SUPPLIED DATA below:

(* ===== verification/PiecePick.v ===== *)
(** * Picking blocks: piece_picker::pick_pieces

    Which blocks to request from a peer: [pick_pieces] and its helpers of
    src/piece_picker.cpp.  The three output vectors and the number of blocks
    still wanted form the state [picked].  [random()] is an argument, once for
    the start piece and once for the busy block. *)

From S2P Require Import Prelude Archive Md4Hash Bitfield PiecePicker.
From stdpp Require Import list.
Open Scope Z_scope.

(** ** Options *)

Definition rarest_first : Z := 1.
Definition reverse_option : Z := 2.
Definition on_parole : Z := 4.
Definition prioritize_partials : Z := 8.
Definition sequential : Z := 16.
Definition speed_affinity : Z := 32.
Definition ignore_whole_pieces : Z := 64.

Definition has_option (options flag : Z) : bool := negb (Z.land options flag =? 0).

(** ** State *)

Record picked := Picked {
  interesting_blocks : list piece_block;
  backup_blocks : list piece_block;
  backup_blocks2 : list piece_block;
  num_blocks : Z
}.

Definition enough (l : list piece_block) (n : Z) : bool := n <=? Z.of_nat (length l).

Definition push (b : piece_block) (s : picked) : picked :=
  Picked (interesting_blocks s ++ [b]) (backup_blocks s) (backup_blocks2 s) (num_blocks s - 1).
Definition push_backup (b : piece_block) (s : picked) : picked :=
  Picked (interesting_blocks s) (backup_blocks s ++ [b]) (backup_blocks2 s) (num_blocks s).
Definition push_backup2 (b : piece_block) (s : picked) : picked :=
  Picked (interesting_blocks s) (backup_blocks s) (backup_blocks2 s ++ [b]) (num_blocks s).
Definition no_less_than_zero (s : picked) : picked :=
  if num_blocks s <=? 0 then Picked (interesting_blocks s) (backup_blocks s) (backup_blocks2 s) 0 else s.

(** [append_blocks(interesting_blocks, backup_blocks, num_blocks)], and the same
    with [backup_blocks2]. *)
Definition append_blocks (dst src : list piece_block) (n : Z) : list piece_block * Z :=
  let to_copy := Z.min (Z.of_nat (length src)) n in
  (dst ++ take (Z.to_nat to_copy) src, n - to_copy).

Definition append_backup (s : picked) : picked :=
  let '(l, n) := append_blocks (interesting_blocks s) (backup_blocks s) (num_blocks s) in Picked l [] (backup_blocks2 s) n.
Definition append_backup2 (s : picked) : picked :=
  let '(l, n) := append_blocks (interesting_blocks s) (backup_blocks2 s) (num_blocks s) in Picked l (backup_blocks s) [] n.

(** [if (num_blocks <= 0) return;] *)
Definition unless_done (s : picked) (k : picked -> picked) : picked := if num_blocks s <=? 0 then s else k s.

(** A loop over pieces, left when enough blocks have been picked. *)
Fixpoint pick_each {A} (f : A -> picked -> picked) (l : list A) (s : picked) : picked :=
  match l with
  | [] => s
  | x :: l => unless_done (f x s) (pick_each f l)
  end.

Section Pick.
Context (t : piece_picker) (pieces : bitfield) (prefer_whole_pieces : Z) (peer : Z) (speed : piece_state_t) (options : Z).

Definition peer_has (i : Z) : bool := get_bit pieces (Z.to_nat i).

Definition is_piece_free (i : Z) : bool :=
  match piece_at (m_piece_map t) i with
  | Some p => peer_has i && negb (have p) && negb (filtered p)
  | None => false
  end.

Definition can_pick (i : Z) : bool :=
  match piece_at (m_piece_map t) i with
  | Some p => peer_has i && negb (have p) && negb (downloading p) && negb (filtered p)
  | None => false
  end.

(** ** Whole pieces *)

Fixpoint expand_start (fuel : nat) (lower_limit start : Z) : Z :=
  match fuel with
  | O => start
  | S fuel => if (lower_limit <? start) && can_pick start then expand_start fuel lower_limit (start - 1) else start
  end.

Fixpoint expand_end (fuel : nat) (upper_limit end_ : Z) : Z :=
  match fuel with
  | O => end_
  | S fuel => if (end_ <? upper_limit) && can_pick end_ then expand_end fuel upper_limit (end_ + 1) else end_
  end.

Definition expand_piece (piece whole_pieces : Z) : Z * Z :=
  if whole_pieces =? 0 then (piece, piece + 1)
  else
    let lower_limit := Z.max (piece - whole_pieces) (-1) in
    let start := expand_start (Z.to_nat whole_pieces) lower_limit (piece - 1) + 1 in
    let upper_limit := Z.min (start + whole_pieces) (Z.of_nat (num_pieces t)) in
    (start, expand_end (Z.to_nat whole_pieces) upper_limit (piece + 1)).

Definition zrange (a b : Z) : list Z := (fun k => a + Z.of_nat k) <$> seq 0 (Z.to_nat (b - a)).

(** All the blocks of piece [k], or the first [n] of them. *)
Definition push_piece (n : nat) (k : Z) (s : picked) : picked :=
  foldl (fun s j => push (PieceBlock k j) s) s (seq 0 n).

Definition push_whole (start end_ : Z) (s : picked) : picked :=
  foldl (fun s k => push_piece (blocks_in_piece t k) k s) s (zrange start end_).

(** ** Pieces being downloaded *)

Definition blocks_of (d : downloading_piece) : list block_info :=
  take (blocks_in_piece t (dp_index d)) (drop (dp_info d) (m_block_info t)).

Fixpoint requested_from (exclusive : bool) (l : list block_info) : bool * bool :=
  match l with
  | [] => (exclusive, true)
  | info :: l =>
      if negb (bool_decide (bi_state info = state_none)) && negb (bi_peer info =? peer) then
        if bool_decide (bi_state info = state_requested) && negb (bi_peer info =? 0) then (false, false)
        else requested_from false l
      else requested_from exclusive l
  end.

Definition speed_of (s : piece_state_t) : Z := match s with none => 0 | slow => 1 | medium => 2 | fast => 3 end.

(** The blocks of a piece that no one has requested. *)
Fixpoint free_blocks (i : Z) (j : nat) (l : list block_info) : list piece_block :=
  match l with
  | [] => []
  | info :: l =>
      if bool_decide (bi_state info = state_none) then PieceBlock i j :: free_blocks i (S j) l else free_blocks i (S j) l
  end.

(** The second loop; the flag is set when it returns from the function. *)
Fixpoint downloading_loop (dp : downloading_piece) (exclusive_active : bool) (j : nat) (l : list block_info) (s : picked) :
    picked * bool :=
  match l with
  | [] => (s, false)
  | info :: l =>
      if negb (bool_decide (bi_state info = state_none)) then downloading_loop dp exclusive_active (S j) l s
      else
        let b := PieceBlock (dp_index dp) j in
        if negb (bool_decide (dp_state dp = none)) && negb (bool_decide (dp_state dp = speed))
           && negb exclusive_active && has_option options speed_affinity then
          if Z.abs (speed_of (dp_state dp) - speed_of speed) =? 1 then
            if enough (backup_blocks s) (num_blocks s) then (s, true)
            else downloading_loop dp exclusive_active (S j) l (push_backup b s)
          else
            if enough (backup_blocks2 s) (num_blocks s) then (s, true)
            else downloading_loop dp exclusive_active (S j) l (push_backup2 b s)
        else
          let s := push b s in
          if 0 <? prefer_whole_pieces then downloading_loop dp exclusive_active (S j) l s
          else if num_blocks s <=? 0 then (s, true)
          else downloading_loop dp exclusive_active (S j) l s
  end.

Definition add_blocks_downloading (dp : downloading_piece) (s : picked) : picked :=
  if negb (peer_has (dp_index dp)) then s
  else
    let '(exclusive, exclusive_active) := requested_from true (blocks_of dp) in
    if has_option options on_parole && negb exclusive then s
    else if (0 <? prefer_whole_pieces) && negb exclusive_active then
      if enough (backup_blocks2 s) (num_blocks s) then s
      else Picked (interesting_blocks s) (backup_blocks s)
             (backup_blocks2 s ++ free_blocks (dp_index dp) 0 (blocks_of dp)) (num_blocks s)
    else
      let '(s, returned) := downloading_loop dp exclusive_active 0 (blocks_of dp) s in
      if returned then s else no_less_than_zero s.

(** ** Any piece *)

Definition add_blocks (ignore : list Z) (piece : Z) (s : picked) : picked :=
  match piece_at (m_piece_map t) piece with
  | None => s
  | Some p =>
      if existsb (Z.eqb piece) ignore then s
      else if downloading p then
        if full p then s
        else if has_option options prioritize_partials then s
        else match find_dl_piece piece t with
             | Some (_, dp) => add_blocks_downloading dp s
             | None => s
             end
      else if prefer_whole_pieces =? 0 then
        no_less_than_zero (push_piece (Z.to_nat (Z.min (Z.of_nat (blocks_in_piece t piece)) (num_blocks s))) piece s)
      else
        let '(start, end_) := expand_piece piece prefer_whole_pieces in
        no_less_than_zero (push_whole start end_ s)
  end.

Definition add_free (ignore : list Z) (piece : Z) (s : picked) : picked :=
  if is_piece_free piece then add_blocks ignore piece s else s.

(** ** The passes *)

(** Downloads first. *)
Definition partials_pass (s : picked) : picked :=
  unless_done
    (pick_each (fun dp s =>
       if negb (peer_has (dp_index dp)) then s
       else if match piece_at (m_piece_map t) (dp_index dp) with Some p => full p | None => false end
               && enough (backup_blocks s) (num_blocks s) && enough (backup_blocks2 s) (num_blocks s) then s
       else add_blocks_downloading dp s) (m_downloads t) s)
    (fun s => unless_done (append_backup s) append_backup2).

(** The order of the ranges of priorities in the reverse rarest-first order:
    each group of [prio_factor] forwards, the groups backwards. *)
Definition reverse_prio (i : nat) : nat := (i / 4) * 4 + 4 - 1 - i mod 4.

Definition reverse_pieces (ps : list Z) (bs : list nat) : list Z :=
  concat ((fun i => let '(range_start, range_end) := priority_range bs (reverse_prio i) in
                    take (range_end - range_start) (drop range_start ps))
          <$> reverse (seq 0 (length bs))).

Definition is_suggested (suggested : list Z) (piece : Z) : bool := existsb (Z.eqb piece) suggested.

(** The next piece from [piece] on that can be picked; none when the search
    comes back to [start_piece]. *)
Fixpoint next_piece (fuel : nat) (suggested : list Z) (start_piece piece : Z) : option Z :=
  match fuel with
  | O => None
  | S fuel =>
      if can_pick piece && negb (is_suggested suggested piece) then Some piece
      else
        let piece := if piece + 1 =? Z.of_nat (num_pieces t) then 0 else piece + 1 in
        if piece =? start_piece then None else next_piece fuel suggested start_piece piece
  end.

(** Without an order: from a random piece on. *)
Fixpoint random_pass (fuel : nat) (suggested : list Z) (start_piece piece : Z) (s : picked) : picked :=
  match fuel with
  | O => s
  | S fuel =>
      if num_blocks s <=? 0 then s
      else
        match next_piece (S (num_pieces t)) suggested start_piece piece with
        | None => s
        | Some piece =>
            let '(start, end_) := expand_piece piece prefer_whole_pieces in
            let s := foldl (fun s k =>
              let n := Z.of_nat (blocks_in_piece t k) in
              push_piece (Z.to_nat (if (prefer_whole_pieces =? 0) && (num_blocks s <? n) then num_blocks s else n)) k s)
              s (zrange start end_) in
            let piece := if end_ =? Z.of_nat (num_pieces t) then 0 else end_ in
            if piece =? start_piece then s else random_pass fuel suggested start_piece piece s
        end
  end.

(** Downloads that were skipped because they are full. *)
Definition full_pass (s : picked) : picked :=
  foldl (fun s dp =>
    if negb (peer_has (dp_index dp)) then s
    else if match piece_at (m_piece_map t) (dp_index dp) with Some p => full p | None => false end then
      let s' := add_blocks_downloading dp (Picked [] (backup_blocks s) (backup_blocks2 s) (num_blocks s)) in
      Picked (interesting_blocks s) (backup_blocks s') (backup_blocks2 s') (num_blocks s)
    else s) s (m_downloads t).

(** Blocks requested from other peers, of the first download that has any. *)
Fixpoint requested_blocks (i : Z) (j : nat) (l : list block_info) : list piece_block :=
  match l with
  | [] => []
  | info :: l =>
      if negb (bool_decide (bi_state info = state_requested)) || (bi_peer info =? peer) then requested_blocks i (S j) l
      else PieceBlock i j :: requested_blocks i (S j) l
  end.

Fixpoint busy_blocks (ds : list downloading_piece) : list piece_block :=
  match ds with
  | [] => []
  | dp :: ds =>
      if negb (peer_has (dp_index dp)) then busy_blocks ds
      else if match piece_at (m_piece_map t) (dp_index dp) with Some p => filtered p | None => true end then busy_blocks ds
      else match requested_blocks (dp_index dp) 0 (blocks_of dp) with
           | [] => busy_blocks ds
           | l => l
           end
  end.

(** The end of the function: backups, then one busy block. *)
Definition last_pass (random : nat) (s : picked) : picked :=
  let s := full_pass s in
  let temp := busy_blocks (m_downloads t) in
  unless_done (append_backup s) (fun s =>
    unless_done (append_backup2 s) (fun s =>
      if has_option options on_parole then s
      else match temp !! (random mod length temp)%nat with
           | Some b => Picked (interesting_blocks s ++ [b]) (backup_blocks s) (backup_blocks2 s) (num_blocks s)
           | None => s
           end)).
End Pick.

(** ** pick_pieces *)

Section PickPieces.
Context (random_shuffle : nat -> list Z -> list Z) (random1 random2 : nat).

Definition div_round_up (n d : nat) : nat := ((n + d - 1) / d)%nat.

(** The pass that depends on the order the options ask for, and the picker it
    leaves: [m_pieces] and [m_priority_boundries] are mutable. *)
Definition order_pass (pieces : bitfield) (prefer_whole_pieces peer : Z) (speed : piece_state_t) (options : Z)
    (suggested_pieces : list Z) (t : piece_picker) (s : picked) : piece_picker * picked :=
  let add t := add_free t pieces prefer_whole_pieces peer speed options suggested_pieces in
  if has_option options sequential then
    let l := zrange (Z.of_nat (m_cursor t)) (Z.of_nat (m_reverse_cursor t)) in
    (t, pick_each (add t) (if has_option options reverse_option then reverse l else l) s)
  else if has_option options rarest_first then
    let t := if m_dirty t then update_pieces random_shuffle t else t in
    if has_option options reverse_option then
      let bs := m_priority_boundries t in
      let bs := vec_resize (div_round_up (length bs) 4 * 4) (List.last bs 0%nat) bs in
      let t := with_buckets (m_pieces t) bs (m_piece_map t) t in
      (t, pick_each (add t) (reverse_pieces (m_pieces t) bs) s)
    else (t, pick_each (add t) (m_pieces t) s)
  else
    let start_piece := Z.of_nat (random1 mod num_pieces t) in
    (t, random_pass t pieces prefer_whole_pieces (Z.to_nat (num_blocks s)) suggested_pieces start_piece start_piece s).

(** The picker after the call, and the blocks. *)
Definition pick_pieces (pieces : bitfield) (interesting : list piece_block) (num_blocks0 prefer_whole_pieces peer : Z)
    (speed : piece_state_t) (options : Z) (suggested_pieces : list Z) (num_peers : Z) (t : piece_picker) :
    piece_picker * list piece_block :=
  let options := if num_peers * 3 / 2 <? Z.of_nat (length (m_downloads t)) then Z.lor options prioritize_partials else options in
  let prefer_whole_pieces := if has_option options ignore_whole_pieces then 0 else prefer_whole_pieces in
  let s := Picked interesting [] [] num_blocks0 in
  let s := if has_option options prioritize_partials
           then partials_pass t pieces prefer_whole_pieces peer speed options s else s in
  if num_blocks s <=? 0 then (t, interesting_blocks s)
  else
    let s := pick_each (add_free t pieces prefer_whole_pieces peer speed options []) suggested_pieces s in
    if num_blocks s <=? 0 then (t, interesting_blocks s)
    else
      let '(t, s) := order_pass pieces prefer_whole_pieces peer speed options suggested_pieces t s in
      if num_blocks s <=? 0 then (t, interesting_blocks s)
      else (t, interesting_blocks (last_pass t pieces prefer_whole_pieces peer speed options random2 s)).
End PickPieces.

End of SUPPLIED DATA.

When you come to the line containing "if num_blocks s <=? 0 then Picked", give it and stop; before that, repeat each line of the material exactly from the first one.

(* ===== verification/PiecePick.v ===== *)
(** * Picking blocks: piece_picker::pick_pieces

    Which blocks to request from a peer: [pick_pieces] and its helpers of
    src/piece_picker.cpp.  The three output vectors and the number of blocks
    still wanted form the state [picked].  [random()] is an argument, once for
    the start piece and once for the busy block. *)

From S2P Require Import Prelude Archive Md4Hash Bitfield PiecePicker.
From stdpp Require Import list.
Open Scope Z_scope.

(** ** Options *)

Definition rarest_first : Z := 1.
Definition reverse_option : Z := 2.
Definition on_parole : Z := 4.
Definition prioritize_partials : Z := 8.
Definition sequential : Z := 16.
Definition speed_affinity : Z := 32.
Definition ignore_whole_pieces : Z := 64.

Definition has_option (options flag : Z) : bool := negb (Z.land options flag =? 0).

(** ** State *)

Record picked := Picked {
  interesting_blocks : list piece_block;
  backup_blocks : list piece_block;
  backup_blocks2 : list piece_block;
  num_blocks : Z
}.

Definition enough (l : list piece_block) (n : Z) : bool := n <=? Z.of_nat (length l).

Definition push (b : piece_block) (s : picked) : picked :=
  Picked (interesting_blocks s ++ [b]) (backup_blocks s) (backup_blocks2 s) (num_blocks s - 1).
Definition push_backup (b : piece_block) (s : picked) : picked :=
  Picked (interesting_blocks s) (backup_blocks s ++ [b]) (backup_blocks2 s) (num_blocks s).
Definition push_backup2 (b : piece_block) (s : picked) : picked :=
  Picked (interesting_blocks s) (backup_blocks s) (backup_blocks2 s ++ [b]) (num_blocks s).
Definition no_less_than_zero (s : picked) : picked :=
  if num_blocks s <=? 0 then Picked (interesting_blocks s) (backup_blocks s) (backup_blocks2 s) 0 else s.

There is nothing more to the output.